The clinical results of the SELECT trial have been published (1). Clinical data for % tumor shrinkage and for OS were obtained from the clinical data set. Data were updated through October 31, 2013. The clinical characteristics of the patient subset we analyzed (106 patients of the 120 patients in the original trial) are similar to the clinical characteristics of those observed in the original study (Table 1). For our analysis of % tumor shrinkage, 2 patients did not have % tumor shrinkage clinical data available, and thus were excluded from the % tumor shrinkage analyses (104 for % tumor shrinkage).

Table 1.

Patient characteristics from original SELECT Trial and the subset of patients analyzed in this study.

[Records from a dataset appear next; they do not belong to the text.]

(** X9: the strategy tag and the [async] flag are defaults.  On an object,
    a [data-strategy] entry of the props replaces the strategy name, on
    the element [injectScript] builds and on the element [Script]
    renders, and an [async] entry replaces the rendered [async]. *)
Theorem strategy_tag_is_a_default (props : ScriptProps) :
  NoDup (keys props) ->
  let tag :=
    if bool_decide ("data-strategy" ∈ keys props)
    then obj_get "data-strategy" props else props_strategy props in
  let async :=
    if bool_decide ("async" ∈ keys props) then obj_get "async" props else VBool true in
  (forall w script w', injectScript props w = (Some script, w') ->
     exists e, elements w' !! script = Some e /\ attrs e !! "data-strategy" = Some tag)
  /\ (forall a c, Script_render props = ScriptElement a c ->
        obj_get "data-strategy" a = tag /\ obj_get "async" a = async).
Proof.
  intros Hnd tag async. split.
  - intros w script w' Hrun. apply injectScript_Some_element in Hrun as (_ & He & _).
    exists (injected_element props). split; [done|].
    unfold injected_element. rewrite !attrs_cond_listener.
    rewrite attrs_cond_attr_ne by done. rewrite attrs_cond_text.
    unfold tag. case_bool_decide as Hin.
    + assert (Hin' : "data-strategy" ∈ keys (resolveAttributes props)).
      { by apply elem_of_keys_resolveAttributes. }
      rewrite (attrs_set_attrs "data-strategy"
                 (obj_get "data-strategy" (resolveAttributes props)));
        [|apply resolveAttributes_NoDup | by apply obj_get_in].
      rewrite resolveAttributes_filter by done.
      by rewrite obj_get_filter_unhandled.
    + rewrite attrs_set_attrs_other.
      * cbn [set_attr attrs]. by rewrite lookup_insert_eq.
      * rewrite elem_of_keys_resolveAttributes. tauto.
  - intros a c. unfold Script_render.
    destruct (strict_eq (props_strategy props) preHydrate
              || strict_eq (props_strategy props) experimentalPartytown); [|discriminate].
    destruct (truthy (resolveInlineScript props)); intros Heq; inversion Heq; subst a c;
      rewrite !obj_get_spread_attributes by done; done.
Qed.
(** * Market Forge / Printful integration: a shallow embedding

    The development follows the repository file by file:

    - [Js]         the fragment of JavaScript values the code computes with
                   (JSON data plus [undefined]), truthiness, property reads,
                   string conversion;
    - [Net]        [fetch]: requests, responses, and the monad that threads
                   the trace of issued requests through the asynchronous code;
    - [Original]   lib/printful, first version (src/unnamed/part_000);
    - [Fixed]      lib/printful, "FIXED VERSION" (src/unnamed/part_001);
    - [Route]      the /api/printful route (src/unnamed/part_004);
    - [Browser]    components/PrintfulBrowser.tsx;
    - [NodePath]   the POSIX flavour of Node's [path] module;
    - [Download]   app/api/marketplace/download/[slug]/route.ts;
    - [Samples]    concrete engines, providers, rows and states;
    - [Spec]       the vocabulary the statements are written in;
    - [BrowserSteps]  the event handlers of PrintfulBrowser.tsx and the
                   steps they allow;
    - [Checkout]   the checkout route (src/unnamed/part_002);
    - [CreateProduct]  the product creation route;
    - [Health]     the health check (src/unnamed/part_003);
    - [MoreSamples], [Cover]  further samples and vocabulary.

    Definitions come first, the statements about them afterwards.

    Conventions.  An [async] function is a computation in the monad [Net.M]:
    it may throw, and it extends the trace of requests handed to [fetch].
    The body given to [JSON.stringify] is kept as the value it was built
    from.  Logging calls are left out. *)

From Stdlib Require Import PrimFloat FloatOps SpecFloat.
From Stdlib Require Import Bool String Ascii List ZArith Lia DecimalString.
Import ListNotations.
Open Scope string_scope.
Set Warnings "-register-all".

(* ================================================================== *)
(** * JavaScript values *)
(* ================================================================== *)

Module Js.

(** What [JSON.parse] can produce, plus [undefined] (the value of a missing
    property).  Numbers are IEEE binary64, as in the language. *)
Inductive value : Type :=
| VUndefined
| VNull
| VBool (b : bool)
| VNum (n : float)
| VStr (s : string)
| VArr (items : list value)
| VObj (fields : list (string * value)).

(** The three kinds of exception the code can meet; [message] is what
    [(error as Error).message] reads. *)
Inductive js_error : Type :=
| Error (msg : string)
| TypeError (msg : string)
| SyntaxError (msg : string).

Definition message (e : js_error) : string :=
  match e with Error m | TypeError m | SyntaxError m => m end.

(** A computation either returns or throws. *)
Inductive result (A : Type) : Type :=
| Ok (a : A)
| Err (e : js_error).
Arguments Ok {A} a.
Arguments Err {A} e.

Definition rbind {A B} (r : result A) (k : A -> result B) : result B :=
  match r with Ok a => k a | Err e => Err e end.

Fixpoint rmap {A B} (f : A -> result B) (l : list A) : result (list B) :=
  match l with
  | [] => Ok []
  | x :: rest =>
      rbind (f x) (fun y => rbind (rmap f rest) (fun ys => Ok (y :: ys)))
  end.

(** Built-ins of the engine whose text is not fixed by the repository: the
    rendering of numbers that are not integers of magnitude below 2^53, the
    parsers from strings to numbers, form encoding, and the wording of
    engine-raised TypeErrors (reading a property of [null] or [undefined],
    destructuring one, calling what is no function). *)
Class Builtins : Type := {
  exotic_number_to_string : float -> string;
  string_to_number : string -> float;
  parseInt : string -> float;
  encodeURIComponent : string -> string;
  form_urlencode : string -> string;
  cannot_read_text : value -> string -> string;
  cannot_destructure_text : value -> string -> string;
  not_a_function_text : string -> string;
}.

Definition decimal (z : Z) : string := NilZero.string_of_int (Z.to_int z).

Definition Z_to_float (z : Z) : float :=
  SF2Prim (binary_normalize prec emax z 0 false).

Definition nat_to_float (n : nat) : float := Z_to_float (Z.of_nat n).

(** [Some z] when the double is the integer [z]. *)
Definition integral (f : float) : option Z :=
  match Prim2SF f with
  | S754_zero _ => Some 0%Z
  | S754_finite s m e =>
      let mag :=
        if (0 <=? e)%Z then Some (Z.pos m * 2 ^ e)%Z
        else if (Z.pos m mod 2 ^ (- e) =? 0)%Z
             then Some (Z.pos m / 2 ^ (- e))%Z else None in
      option_map (fun z => if s then (- z)%Z else z) mag
  | _ => None
  end.

(** JavaScript truthiness: [!!v]. *)
Definition num_truthy (n : float) : bool :=
  negb (PrimFloat.is_zero n || PrimFloat.is_nan n).

Definition str_truthy (s : string) : bool := negb (s =? "").

Definition truthy (v : value) : bool :=
  match v with
  | VUndefined | VNull => false
  | VBool b => b
  | VNum n => num_truthy n
  | VStr s => str_truthy s
  | VArr _ | VObj _ => true
  end.

Definition nullish (v : value) : bool :=
  match v with VUndefined | VNull => true | _ => false end.

(** [a || b] *)
Definition or_else (a b : value) : value := if truthy a then a else b.

Fixpoint lookup (k : string) (fs : list (string * value)) : option value :=
  match fs with
  | [] => None
  | (k', v) :: rest => if k' =? k then Some v else lookup k rest
  end.
(** * timeout: a verification model of [src/timeout/timeout.cpp]

    The development embeds the POSIX build of the [Timeout] class (the
    [#else] branch of [#ifdef _WIN32]) together with [main], and the four
    process methods of the [_WIN32] build:

    - [Module Cxx]: the C++ standard library calls the program relies on
      ([std::stoi], [std::stod], [double] arithmetic, [operator<<] on [int]);
    - [Module Posix]: the operating system as the parent process sees it
      ([fork], [execvp] in the child, [waitpid], [kill], the steady clock and
      [sleep_for]);
    - the [Timeout] object, the monad [M] its methods run in, the methods
      themselves and [main];
    - [Module Windows]: the Win32 calls of the other build, its object and
      its methods;
    - the properties of the specification, proved or refuted on that model. *)

From Stdlib Require Import ZArith List String Ascii Bool Lia QArith.
From Stdlib Require Import DecimalString DecimalZ.
From Stdlib Require Import SpecFloat.
Import ListNotations.

Local Open Scope string_scope.
Local Open Scope Z_scope.

(* ================================================================== *)
(** * The C++ standard library, as far as the program uses it          *)
(* ================================================================== *)

Module Cxx.

(** [<climits>] for the usual 32-bit [int]. *)
Definition INT_MAX : Z := 2147483647.
Definition INT_MIN : Z := -2147483648.

Definition in_int (z : Z) : bool := (INT_MIN <=? z) && (z <=? INT_MAX).

(** Exceptions thrown by the numeric conversions of [<string>]. *)
Inductive exn : Type :=
| invalid_argument (what : string)
| out_of_range (what : string).

(** ** Characters ([<cctype>], "C" locale) *)

Definition code (c : ascii) : Z := Z.of_N (N_of_ascii c).

Definition isspace (c : ascii) : bool :=
  let n := code c in ((9 <=? n) && (n <=? 13)) || (n =? 32).

Definition isdigit (c : ascii) : bool :=
  let n := code c in (48 <=? n) && (n <=? 57).

Definition digit_val (c : ascii) : Z := code c - 48.

Definition tolower (c : ascii) : ascii :=
  let n := code c in
  if (65 <=? n) && (n <=? 90) then ascii_of_N (Z.to_N (n + 32)) else c.

Definition xdigit_val (c : ascii) : option Z :=
  let n := code c in
  if (48 <=? n) && (n <=? 57) then Some (n - 48)
  else if (97 <=? n) && (n <=? 102) then Some (n - 87)
  else if (65 <=? n) && (n <=? 70) then Some (n - 55)
  else None.

Definition isalnum_ (c : ascii) : bool :=
  let n := code c in
  ((48 <=? n) && (n <=? 57)) || ((97 <=? n) && (n <=? 122))
  || ((65 <=? n) && (n <=? 90)) || (n =? 95).

(** ** Scanning helpers

    Every scanner returns what it read and the rest of the input; the
    number of characters consumed is recovered from the lengths. *)

Fixpoint skip_space (l : list ascii) : list ascii :=
  match l with
  | c :: r => if isspace c then skip_space r else l
  | [] => []
  end.

(** Optional sign: [true] for a minus sign. *)
Definition scan_sign (l : list ascii) : bool * list ascii :=
  match l with
  | "-"%char :: r => (true, r)
  | "+"%char :: r => (false, r)
  | _ => (false, l)
  end.

(** Longest prefix of decimal digits, accumulated most significant digit
    first: returns the value, the number of digits and the rest. *)
Fixpoint scan_digits (acc : Z) (n : nat) (l : list ascii) : Z * nat * list ascii :=
  match l with
  | c :: r => if isdigit c then scan_digits (10 * acc + digit_val c) (S n) r
              else (acc, n, l)
  | [] => (acc, n, [])
  end.

Fixpoint scan_xdigits (acc : Z) (n : nat) (l : list ascii) : Z * nat * list ascii :=
  match l with
  | c :: r => match xdigit_val c with
              | Some d => scan_xdigits (16 * acc + d) (S n) r
              | None => (acc, n, l)
              end
  | [] => (acc, n, [])
  end.

(** Case-insensitive prefix test; on success the rest of the input. *)
Fixpoint scan_word (w l : list ascii) : option (list ascii) :=
  match w, l with
  | [], _ => Some l
  | a :: w', c :: r => if Ascii.eqb a (tolower c) then scan_word w' r else None
  | _ :: _, [] => None
  end.

Definition consumed (whole rest : list ascii) : nat :=
  (List.length whole - List.length rest)%nat.

(** ** [std::stoi(str)] (base 10, no position requested)

    [strtol] skips white space, reads an optional sign and the longest
    run of digits, and ignores whatever follows.  No digit at all:
    [std::invalid_argument].  A value outside [int]: [std::out_of_range]. *)
Definition stoi (str : string) : Z + exn :=
  let l := list_ascii_of_string str in
  let '(neg, l1) := scan_sign (skip_space l) in
  let '(v, n, _) := scan_digits 0 0 l1 in
  match n with
  | O => inr (invalid_argument "stoi")
  | S _ =>
      let r := if neg then - v else v in
      if in_int r then inl r else inr (out_of_range "stoi")
  end.

(** ** [double]: IEEE 754 binary64, round to nearest even *)
Module Double.

Definition double : Type := spec_float.

Definition prec : Z := 53.
Definition emax : Z := 1024.

(** Conversion of an integer (exact for the constants of the program). *)
Definition of_Z (z : Z) : double := binary_normalize prec emax z 0 false.

Definition mul (x y : double) : double := SFmul prec emax x y.

(** The exact value of a finite number, [m * 2^e] with its sign. *)
Definition Q_of_finite (s : bool) (m : positive) (e : Z) : Q :=
  let n := if s then Zneg m else Zpos m in
  match e with
  | Zneg p => Qmake n (2 ^ p)%positive
  | _ => inject_Z (n * 2 ^ e)
  end.

Definition to_Q (x : double) : option Q :=
  match x with
  | S754_zero _ => Some 0%Q
  | S754_finite s m e => Some (Q_of_finite s m e)
  | _ => None
  end.

(** IEEE comparison: numbers are ordered by their exact values, the
    infinities lie outside them, NaN is unordered. *)
Definition compare (x y : double) : option comparison :=
  match x, y with
  | S754_nan, _ | _, S754_nan => None
  | S754_infinity s1, S754_infinity s2 =>
      Some (if Bool.eqb s1 s2 then Eq else if s1 then Lt else Gt)
  | S754_infinity s, _ => Some (if s then Lt else Gt)
  | _, S754_infinity s => Some (if s then Gt else Lt)
  | _, _ =>
      match to_Q x, to_Q y with
      | Some p, Some q => Some (Qcompare p q)
      | _, _ => None
      end
  end.

(** [x < y] and [x > y] of C++. *)
Definition ltb (x y : double) : bool :=
  match compare x y with Some Lt => true | _ => false end.
Definition gtb (x y : double) : bool := ltb y x.

(** [static_cast<int>(x)]: the fractional part is discarded; the
    behaviour is undefined ([None]) when the truncated value does not
    fit an [int], hence also for NaN and the infinities. *)
Definition to_int (x : double) : option Z :=
  match to_Q x with
  | Some q =>
      let t := Z.quot (Qnum q) (Zpos (Qden q)) in
      if in_int t then Some t else None
  | None => None
  end.

(** Correctly rounded [n * b^e] for a positive [n], a base [b] of 10 or 2
    and any exponent, in the format of [prec] bits whose exponents end at
    [emax]: an integer is rounded by [binary_normalize], a proper fraction
    by the correctly rounded division. *)
Definition round_scaled (emax : Z) (neg : bool) (n : positive) (b : positive) (e : Z)
  : double :=
  match e with
  | Zneg p =>
      SFdiv prec emax (S754_finite neg n 0) (S754_finite false (b ^ p)%positive 0)
  | _ =>
      binary_normalize prec emax
        (if neg then Z.neg n * Z.pos b ^ e else Z.pos n * Z.pos b ^ e) 0 false
  end.

Definition of_scaled (neg : bool) (n : positive) (b : positive) (e : Z) : double :=
  round_scaled emax neg n b e.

Total Patients Enrolled FCGR Genotyped Pts
Characteristics n = 120 N = 106
Median age, y (range) 56 (28–70) 56 (28–70)
ECOG performance status (0/1), % 72/24 71/25
Prior nephrectomy, % 99 99
MSKCC risk factor, n (%)
 0 (favorable) 23 (19) 22 (21)
 1–2 (intermediate) 84 (70) 72 (68)
 ≥3 (poor) 13 (11) 12 (11)
UCLA SANI Score, n (%)
 Low 10 (8) 10 (9)
 Intermediate 102 (85) 88 (83)
 High 8 (7) 8 (8)

Statistical methods

The clinical outcomes assessed included % tumor shrinkage and overall survival. The % tumor shrinkage was defined as the percent change in tumor size from baseline to maximum shrinkage. OS was defined as the time in months from the date of treatment initiation to the date of death, or was censored at the date of last contact with the patient. The association between % tumor shrinkage and genotyping predictors was evaluated using two-sample t-tests. The Kaplan-Meier method was used for estimation of the survival distribution for OS. For the survival plots, the tick marks along each line indicate patients censored; each drop of the line indicates a clinical event (i.e. patient death). Log-rank tests were used to assess the association between genotyping predictors and OS. The association between FCGR genotypes was assessed using Fisher’s exact test. Changes in tumor size were represented using box plots, which show the 25th percentile (Q1) (bottom of box), the 50th percentile (Q2) (bolded black line), the 75th percentile (Q3) (top of box), and the mean (red cross inside the box). The lower and upper short horizontal red lines represent the minimum and maximum values, excluding the outlying high and low values. Outlying values [i.e.: those that are a distance of more than 1.5x(Q3-Q1) from the box], are shown as circles outside the horizontal lines. No adjustments in reported p-values were made for multiplicity of testing.

RESULTS

Individual FCGR3A, FCGR2A, and FCGR2C genotypes show associations with clinical outcome

In these mRCC patients treated with HD-IL2, we found that individuals homozygous for the high-affinity FCGR3A-V/V allele had significantly prolonged OS compared to those having only 1 or no copy of this high affinity allele (FCGR3A-V/V: 73.4 months vs. FCGR3A-V/F or F/F: 40.6 months; p=0.03, Table 2). Additionally, although not significant, the % tumor shrinkage for FCGR3A-V/V patients was greater than that for FCGR3A-V/F or F/F patients, (FCGR3A-V/V: 32.8% vs. FCGR3A-V/F or F/F: 9.4%; p=0.21, Table 2). For FCGR2A, those with the higher-affinity-genotype compared to lower-affinity receptors (H/H vs. H/R or R/R, respectively) had increased tumor shrinkage, although these differences were not significant (FCGR2A-H/H: 25.8% vs. FCGR2A-H/R or R/R: 7.1%; p=0.18, Table 2). There was no difference in OS based on FCGR2A genotype. Patients that express the FCGR2C receptor [those with at least one copy of the C allele (C/C or C/T)] had prolonged OS as compared to those that did not express FCGR2C on their NK cell surface (those with an FCGR2C genotype of T/T), however these differences were not significant (FCGR2C-C/C or C/T: 73.3 months vs. FCGR2C-T/T: 40.6 months; p=0.12, Table 2). There were no differences in % tumor shrinkage based on FCGR2C genotype (Table 2).

Table 2.

Clinical Outcome by FCGR2A, FCGR3A and FCGR2C SNP. The amount of % tumor shrinkage and the duration of the OS for each FCGR were compared for individual FCGRs.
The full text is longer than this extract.